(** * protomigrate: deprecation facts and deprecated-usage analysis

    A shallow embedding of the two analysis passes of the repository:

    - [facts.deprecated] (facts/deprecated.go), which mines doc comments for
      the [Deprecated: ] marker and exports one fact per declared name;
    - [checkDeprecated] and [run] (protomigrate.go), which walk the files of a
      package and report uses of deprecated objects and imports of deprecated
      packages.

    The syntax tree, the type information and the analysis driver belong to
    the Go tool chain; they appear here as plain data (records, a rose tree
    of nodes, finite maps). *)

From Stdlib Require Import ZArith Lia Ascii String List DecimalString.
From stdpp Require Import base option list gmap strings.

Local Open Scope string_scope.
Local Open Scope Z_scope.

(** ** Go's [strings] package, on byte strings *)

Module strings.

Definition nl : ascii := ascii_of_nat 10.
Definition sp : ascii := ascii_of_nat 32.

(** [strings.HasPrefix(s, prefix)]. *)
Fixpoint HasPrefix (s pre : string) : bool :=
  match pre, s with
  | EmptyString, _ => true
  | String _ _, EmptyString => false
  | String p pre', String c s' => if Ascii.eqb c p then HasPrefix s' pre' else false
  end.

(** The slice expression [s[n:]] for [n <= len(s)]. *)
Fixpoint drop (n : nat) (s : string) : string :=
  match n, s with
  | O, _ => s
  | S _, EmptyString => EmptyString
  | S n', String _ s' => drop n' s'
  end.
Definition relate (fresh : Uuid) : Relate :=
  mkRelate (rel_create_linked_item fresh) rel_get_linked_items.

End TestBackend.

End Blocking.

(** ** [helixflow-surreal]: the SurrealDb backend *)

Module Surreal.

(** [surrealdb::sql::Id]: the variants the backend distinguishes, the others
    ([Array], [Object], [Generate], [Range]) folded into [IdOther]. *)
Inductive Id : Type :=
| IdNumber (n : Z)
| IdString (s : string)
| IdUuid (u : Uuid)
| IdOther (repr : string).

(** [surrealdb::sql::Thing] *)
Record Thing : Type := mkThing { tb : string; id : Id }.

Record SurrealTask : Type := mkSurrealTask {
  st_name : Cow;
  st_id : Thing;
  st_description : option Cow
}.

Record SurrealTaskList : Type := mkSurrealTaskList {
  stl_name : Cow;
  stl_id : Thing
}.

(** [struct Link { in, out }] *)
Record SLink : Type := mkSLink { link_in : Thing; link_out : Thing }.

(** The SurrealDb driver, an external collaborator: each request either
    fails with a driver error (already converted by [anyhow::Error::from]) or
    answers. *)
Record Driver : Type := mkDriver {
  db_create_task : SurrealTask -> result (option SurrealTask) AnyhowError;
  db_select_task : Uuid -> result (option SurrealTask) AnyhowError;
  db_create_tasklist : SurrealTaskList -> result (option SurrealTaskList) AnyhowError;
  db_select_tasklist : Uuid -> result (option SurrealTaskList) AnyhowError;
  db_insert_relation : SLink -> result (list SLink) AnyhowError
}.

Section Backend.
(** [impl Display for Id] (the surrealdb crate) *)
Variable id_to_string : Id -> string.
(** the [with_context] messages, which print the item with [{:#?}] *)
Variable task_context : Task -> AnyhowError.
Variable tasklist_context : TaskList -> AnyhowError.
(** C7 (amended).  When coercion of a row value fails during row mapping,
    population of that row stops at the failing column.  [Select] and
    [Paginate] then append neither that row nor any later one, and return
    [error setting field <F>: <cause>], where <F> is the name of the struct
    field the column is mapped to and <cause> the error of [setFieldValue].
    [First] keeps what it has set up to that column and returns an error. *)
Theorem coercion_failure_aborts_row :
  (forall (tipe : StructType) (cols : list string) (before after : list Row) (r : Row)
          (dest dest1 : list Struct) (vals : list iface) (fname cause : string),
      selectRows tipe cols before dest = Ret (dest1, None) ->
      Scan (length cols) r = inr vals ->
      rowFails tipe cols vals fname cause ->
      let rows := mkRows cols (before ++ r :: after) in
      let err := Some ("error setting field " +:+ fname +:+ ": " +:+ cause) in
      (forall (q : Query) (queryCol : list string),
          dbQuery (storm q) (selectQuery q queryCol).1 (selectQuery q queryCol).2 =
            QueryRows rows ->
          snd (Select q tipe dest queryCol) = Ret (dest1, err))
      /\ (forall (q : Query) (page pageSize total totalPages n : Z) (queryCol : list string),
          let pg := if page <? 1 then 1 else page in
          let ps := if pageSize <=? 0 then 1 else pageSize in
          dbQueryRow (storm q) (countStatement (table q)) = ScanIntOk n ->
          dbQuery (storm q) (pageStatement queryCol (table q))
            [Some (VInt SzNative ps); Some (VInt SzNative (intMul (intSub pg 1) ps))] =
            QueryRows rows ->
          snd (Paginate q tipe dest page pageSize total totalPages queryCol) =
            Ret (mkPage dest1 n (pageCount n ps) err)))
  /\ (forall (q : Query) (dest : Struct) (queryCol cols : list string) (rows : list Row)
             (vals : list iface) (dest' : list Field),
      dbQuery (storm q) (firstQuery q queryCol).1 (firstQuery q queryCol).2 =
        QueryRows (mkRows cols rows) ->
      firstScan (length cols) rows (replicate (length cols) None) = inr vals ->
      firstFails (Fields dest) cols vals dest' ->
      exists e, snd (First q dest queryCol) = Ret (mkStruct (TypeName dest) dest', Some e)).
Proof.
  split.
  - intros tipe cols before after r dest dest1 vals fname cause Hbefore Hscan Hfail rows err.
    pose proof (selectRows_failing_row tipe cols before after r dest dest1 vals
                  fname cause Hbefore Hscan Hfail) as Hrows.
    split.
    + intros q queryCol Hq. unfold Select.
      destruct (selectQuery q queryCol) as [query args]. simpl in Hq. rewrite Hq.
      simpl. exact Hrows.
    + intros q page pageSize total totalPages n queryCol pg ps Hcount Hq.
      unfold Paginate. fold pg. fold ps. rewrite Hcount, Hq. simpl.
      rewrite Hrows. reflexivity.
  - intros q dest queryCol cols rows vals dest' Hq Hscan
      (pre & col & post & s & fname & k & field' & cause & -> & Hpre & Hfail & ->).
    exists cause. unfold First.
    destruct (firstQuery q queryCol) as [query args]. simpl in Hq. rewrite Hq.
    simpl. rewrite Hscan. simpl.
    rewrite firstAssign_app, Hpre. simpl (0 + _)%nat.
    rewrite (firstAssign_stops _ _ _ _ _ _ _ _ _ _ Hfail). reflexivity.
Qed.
---
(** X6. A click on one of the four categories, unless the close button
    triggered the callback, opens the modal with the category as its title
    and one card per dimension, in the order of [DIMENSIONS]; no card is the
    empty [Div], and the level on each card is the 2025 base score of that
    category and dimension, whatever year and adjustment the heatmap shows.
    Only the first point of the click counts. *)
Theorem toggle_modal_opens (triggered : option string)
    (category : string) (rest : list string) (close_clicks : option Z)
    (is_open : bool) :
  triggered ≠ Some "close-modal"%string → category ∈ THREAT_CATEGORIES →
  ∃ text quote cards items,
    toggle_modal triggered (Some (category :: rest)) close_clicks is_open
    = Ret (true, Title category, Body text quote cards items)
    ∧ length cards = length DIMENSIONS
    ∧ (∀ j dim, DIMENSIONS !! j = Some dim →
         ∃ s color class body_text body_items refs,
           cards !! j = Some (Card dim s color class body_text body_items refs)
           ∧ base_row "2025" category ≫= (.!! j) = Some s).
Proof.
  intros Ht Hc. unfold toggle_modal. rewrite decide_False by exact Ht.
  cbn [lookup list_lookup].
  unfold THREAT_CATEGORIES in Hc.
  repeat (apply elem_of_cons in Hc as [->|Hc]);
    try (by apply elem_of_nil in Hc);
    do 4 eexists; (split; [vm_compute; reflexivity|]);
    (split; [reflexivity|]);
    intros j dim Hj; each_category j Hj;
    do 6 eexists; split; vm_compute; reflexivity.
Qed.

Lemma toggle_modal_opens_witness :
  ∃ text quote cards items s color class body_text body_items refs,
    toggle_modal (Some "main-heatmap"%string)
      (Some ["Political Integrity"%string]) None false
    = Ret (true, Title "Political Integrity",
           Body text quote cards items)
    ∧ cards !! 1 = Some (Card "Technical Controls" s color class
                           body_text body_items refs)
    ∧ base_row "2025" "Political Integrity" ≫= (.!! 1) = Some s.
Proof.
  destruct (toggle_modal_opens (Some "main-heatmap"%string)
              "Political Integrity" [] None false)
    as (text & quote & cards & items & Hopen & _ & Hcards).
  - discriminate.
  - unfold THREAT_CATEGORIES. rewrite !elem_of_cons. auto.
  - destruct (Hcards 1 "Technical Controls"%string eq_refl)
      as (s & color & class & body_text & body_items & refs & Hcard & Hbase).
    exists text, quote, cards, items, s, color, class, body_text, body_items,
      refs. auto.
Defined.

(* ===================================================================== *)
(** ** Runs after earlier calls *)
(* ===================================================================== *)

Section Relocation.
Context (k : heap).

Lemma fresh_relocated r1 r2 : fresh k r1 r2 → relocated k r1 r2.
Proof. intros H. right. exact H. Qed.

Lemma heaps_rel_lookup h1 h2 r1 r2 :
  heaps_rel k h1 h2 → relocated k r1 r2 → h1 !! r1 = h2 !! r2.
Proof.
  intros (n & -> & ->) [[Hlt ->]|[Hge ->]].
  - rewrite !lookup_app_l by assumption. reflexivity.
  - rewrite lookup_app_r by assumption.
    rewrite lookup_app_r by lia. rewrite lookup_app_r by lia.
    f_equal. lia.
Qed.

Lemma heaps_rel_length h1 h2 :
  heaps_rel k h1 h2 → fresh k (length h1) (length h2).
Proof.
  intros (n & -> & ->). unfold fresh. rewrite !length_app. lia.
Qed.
--
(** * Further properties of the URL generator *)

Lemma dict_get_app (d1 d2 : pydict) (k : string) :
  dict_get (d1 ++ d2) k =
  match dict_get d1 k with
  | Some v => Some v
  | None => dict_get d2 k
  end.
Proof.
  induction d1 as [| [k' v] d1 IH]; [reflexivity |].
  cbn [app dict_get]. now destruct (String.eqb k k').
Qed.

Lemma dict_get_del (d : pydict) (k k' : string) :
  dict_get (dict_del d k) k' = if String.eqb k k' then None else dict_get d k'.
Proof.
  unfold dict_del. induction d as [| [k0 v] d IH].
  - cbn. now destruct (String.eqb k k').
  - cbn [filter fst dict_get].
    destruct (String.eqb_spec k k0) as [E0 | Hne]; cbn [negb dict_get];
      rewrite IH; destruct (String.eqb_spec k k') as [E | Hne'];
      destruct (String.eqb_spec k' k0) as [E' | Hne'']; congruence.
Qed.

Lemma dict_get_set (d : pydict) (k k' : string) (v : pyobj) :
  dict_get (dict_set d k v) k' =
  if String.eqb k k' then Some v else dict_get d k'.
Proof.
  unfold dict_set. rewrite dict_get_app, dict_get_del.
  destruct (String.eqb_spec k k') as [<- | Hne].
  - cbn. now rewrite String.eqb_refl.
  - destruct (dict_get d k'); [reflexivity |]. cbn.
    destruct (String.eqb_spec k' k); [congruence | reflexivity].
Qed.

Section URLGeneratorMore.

Exercise goal: Repeat exactly the lines above from the one with "dict_get (dict_set d" up to and including the one with "Section URLGeneratorMore.". No other line belongs in the reply.

Answer for the task:
  dict_get (dict_set d k v) k' =
  if String.eqb k k' then Some v else dict_get d k'.
Proof.
  unfold dict_set. rewrite dict_get_app, dict_get_del.
  destruct (String.eqb_spec k k') as [<- | Hne].
  - cbn. now rewrite String.eqb_refl.
  - destruct (dict_get d k'); [reflexivity |]. cbn.
    destruct (String.eqb_spec k' k); [congruence | reflexivity].
Qed.

Section URLGeneratorMore.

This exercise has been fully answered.